In a corner of the room, a lime-green musical insect was starting up Stravinsky’s Symphony in C. Otherwise all was silent. I crawled to my stomach, then crawled to my knees, then crawled to my feet. I walked out of the house. The cobblestone alleys were empty of all creatures. The lights in the modernistic synagogue had been extinguished, and the flag of the 718 Perfumery beat silently against the store’s weathered facade. The main street was also devoid of life except for the 24 Hour Internet Club. Inside the club, as one would find in a similar establishment in Helsinki or Hong Kong or São Paulo, a dozen overweight teenage nerds typed away on their keyboards, one hand held tight against a carbonated beverage or a meat pie, their thick oversize glasses aquariums of gray, green, and blue. I said
shalom
to my fallen brethren, but they barely grunted, not willing to interrupt their electronic adventures. I bought an aromatic crepe rolled with cabbage, parsley, and leek and tore it to shreds with my teeth.
Dear Rouenna,
I typed when my turn came.
I’m coming for you, baby girl. I don’t know how I’ll do it, I don’t know what terrible things I will have to perpetrate against others to achieve my goal, but I will come to New York City and I will marry you and we will be “2gether 4ever,” as they say.
You’ve done me wrong, Rouenna. It’s okay. I’ll do you wrong, too. I can’t change the world, much less myself. But I know that we are not meant to live apart. I know that you’re the one for me. I know that the only time I feel safe is when my little purple half-
khui
is in your tender, tangy mouth.
You’re touching your belly as you read this. If you want to have Shteynfarb’s child, go ahead. He will be my child, too. They are all my children as far as I’m concerned.

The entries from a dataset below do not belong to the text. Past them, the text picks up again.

(** Requests of signed-in users. *)
Inductive edge_request :=
  | OnFloor (r : request)
  | InMaster (r : master_request)
  | ToErp (r : erp_request).

Definition edge_call_of (r : edge_request) : Ep.t * list string * Sent :=
  match r with
  | OnFloor r => floor_call r
  | InMaster r => master_call r
  | ToErp r => erp_call r
  end.

Definition edge_handle (auth : AuthUser) (r : edge_request) : M World ApiErr unit :=
  match r with
  | OnFloor r => handle auth r
  | InMaster r => master_handle auth r
  | ToErp r => erp_handle (as_erp_key state) auth r
  end.

(** The request as a client sends it. *)
Definition http_of (authorization : option string) (r : edge_request) : HttpRequest :=
  let '(ep, args, sent) := edge_call_of r in
  mkHttpRequest (fst (api ep)) (fill (pattern (snd (api ep))) (map percent_encode args)) []
    authorization (body_of sent) None.

(** Identifiers in paths are not empty, integers fit their width. *)
Definition sendable (r : edge_request) : bool :=
  let '(_, args, sent) := edge_call_of r in
  forallb (λ x, negb (String.eqb x "")) args && sent_fits sent.

(** The request the server makes out of a call. *)
Definition decoded (ep : Ep.t) (c : list string) (b : Body) : option edge_request :=
  match ep with
  | Ep.create_order => with_json b (λ i, OnFloor (CreateOrder i))
  | Ep.release_order => with_id c (λ id, Some (OnFloor (ReleaseOrder id)))
  | Ep.cancel_order => with_id c (λ id, Some (OnFloor (CancelOrder id)))
  | Ep.close_order => with_id c (λ id, Some (OnFloor (CloseOrder id)))
  | Ep.start_op => with_id c (λ id, Some (OnFloor (StartOp id)))
  | Ep.record_count => with_id c (λ id, with_json b (λ i, OnFloor (RecordCount id i)))
  | Ep.complete_op => with_id c (λ id, Some (OnFloor (CompleteOp id)))
  | Ep.complete_wo => with_id c (λ id, Some (OnFloor (CompleteWo id)))
  | Ep.classify_downtime =>
      with_id c (λ id, with_json b (λ i, OnFloor (ClassifyDowntime id (cdi_reason_id i))))
  | Ep.split_downtime => with_id c (λ id, with_json b (λ i, OnFloor (SplitDowntime id i)))
  | Ep.ingest_signals => with_json b (λ i, OnFloor (IngestSignals i))
  | Ep.recompute =>
      with_json b (λ i, OnFloor (Recompute (rq_work_center_id i) (rq_start i) (rq_end i)))
  | Ep.manual_transfer => with_json b (λ i, OnFloor (ManualTransfer i))
  | Ep.retry_transfer => with_id c (λ id, Some (OnFloor (RetryTransfer id)))
  | Ep.promote_revision => with_id c (λ id, Some (OnFloor (PromoteRevision id)))
  | Ep.reject_revision => with_id c (λ id, Some (OnFloor (RejectRevision id)))
  | Ep.inject_daemon_event => with_json b (λ i, OnFloor (InjectDaemonEvent i))
  | Ep.create_lot => with_json b (λ i, OnFloor (CreateLot i))
  | Ep.create_serial => with_json b (λ i, OnFloor (CreateSerial i))
  | Ep.add_genealogy => with_json b (λ i, OnFloor (AddGenealogy i))
  | Ep.issue_material => with_json b (λ i, OnFloor (IssueMaterial i))
  | Ep.place_hold => with_json b (λ i, OnFloor (PlaceHold i))
  | Ep.release_hold => with_id c (λ id, Some (OnFloor (ReleaseHold id)))
  | Ep.create_plan => with_json b (λ i, OnFloor (CreatePlan i))
  | Ep.create_characteristic => with_json b (λ i, OnFloor (CreateCharacteristic i))
  | Ep.record_result => with_json b (λ i, OnFloor (RecordResult i))
  | Ep.disposition_ncr =>
      with_id c (λ id, with_json b (λ i,
        OnFloor (DispositionNcr id (dpi_disposition i) (dpi_reason i))))
  | Ep.create_pm_schedule => with_json b (λ i, OnFloor (CreatePmSchedule i))
  | Ep.create_maintenance_wo => with_json b (λ i, OnFloor (CreateMaintenanceWo i))
  | Ep.transition_maintenance_wo =>
      with_id c (λ id, with_json b (λ i, OnFloor (TransitionMaintenanceWo id i)))
  | Ep.create_spare_part => with_json b (λ i, OnFloor (CreateSparePart i))
  | Ep.record_spare_txn => with_json b (λ i, OnFloor (RecordSpareTxn i))
  | Ep.create_procurement_request =>
      with_json b (λ i,
        OnFloor (CreateProcurementRequest (pri_spare_part_id i) (pri_qty_requested i)))
  | Ep.create_site => with_json b (λ i, InMaster (CreateSite i))
  | Ep.update_site => with_id c (λ id, with_json b (λ i, InMaster (UpdateSite id i)))
  | Ep.delete_site => with_id c (λ id, Some (InMaster (DeleteSite id)))
  | Ep.create_area => with_json b (λ i, InMaster (CreateArea i))
  | Ep.update_area => with_id c (λ id, with_json b (λ i, InMaster (UpdateArea id i)))
  | Ep.delete_area => with_id c (λ id, Some (InMaster (DeleteArea id)))
  | Ep.create_work_center => with_json b (λ i, InMaster (CreateWorkCenter i))
  | Ep.update_work_center =>
      with_id c (λ id, with_json b (λ i, InMaster (UpdateWorkCenter id i)))
  | Ep.delete_work_center => with_id c (λ id, Some (InMaster (DeleteWorkCenter id)))
  | Ep.create_part => with_json b (λ i, InMaster (CreatePart i))
  | Ep.update_part => with_id c (λ id, with_json b (λ i, InMaster (UpdatePart id i)))
  | Ep.delete_part => with_id c (λ id, Some (InMaster (DeletePart id)))
  | Ep.create_user => with_json b (λ i, InMaster (CreateUser i))
  | Ep.create_program => with_json b (λ i, InMaster (CreateProgram i))
  | Ep.create_connection => with_json b (λ i, ToErp (CreateConnection i))
  | Ep.update_connection => with_id c (λ id, with_json b (λ i, ToErp (UpdateConnection id i)))
  | Ep.delete_connection => with_id c (λ id, Some (ToErp (DeleteConnection id)))
  | Ep.import => with_json b (λ i, ToErp (Import i))
  | Ep.export => with_json b (λ i, ToErp (Export i))
  | _ => None
  end.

What else can I tell you, baby bird? Study hard. Work late. Don’t despair. Get your teeth cleaned and don’t forget to see your gyno regularly. Whatever happens to you now, boo, whether you carry to term or not, you will never be alone.
Your porky russian lover,
Misha
Back in the mansion, I tried to stir Timofey to his senses, but he refused to let go of his precious sleep. I slapped him lightly. He looked at me with sleep-crusted eyes. His breath tickled my nose. “At your service,
batyushka,
” he said.
“We’re leaving Nana behind,” I said. “She can cross the border the next day. We’re flying out of here without her.”
“I don’t understand, sir,” Timofey said.
“I’ve changed my mind,” I said. “I don’t want her. And I don’t want her people. We’re not going to Belgium, Timofey. We’re going to New York. By any means necessary.”
“Yes,
batyushka,
” Timofey said. “As you wish.” We sneaked into the bedroom to fetch my laptop and tracksuits. I looked at Nana’s contorted face, her plump tongue rolling back into her throat, her arms spread out like the Good Thief on his cross. I still loved her very much. But I wouldn’t bend down to kiss her.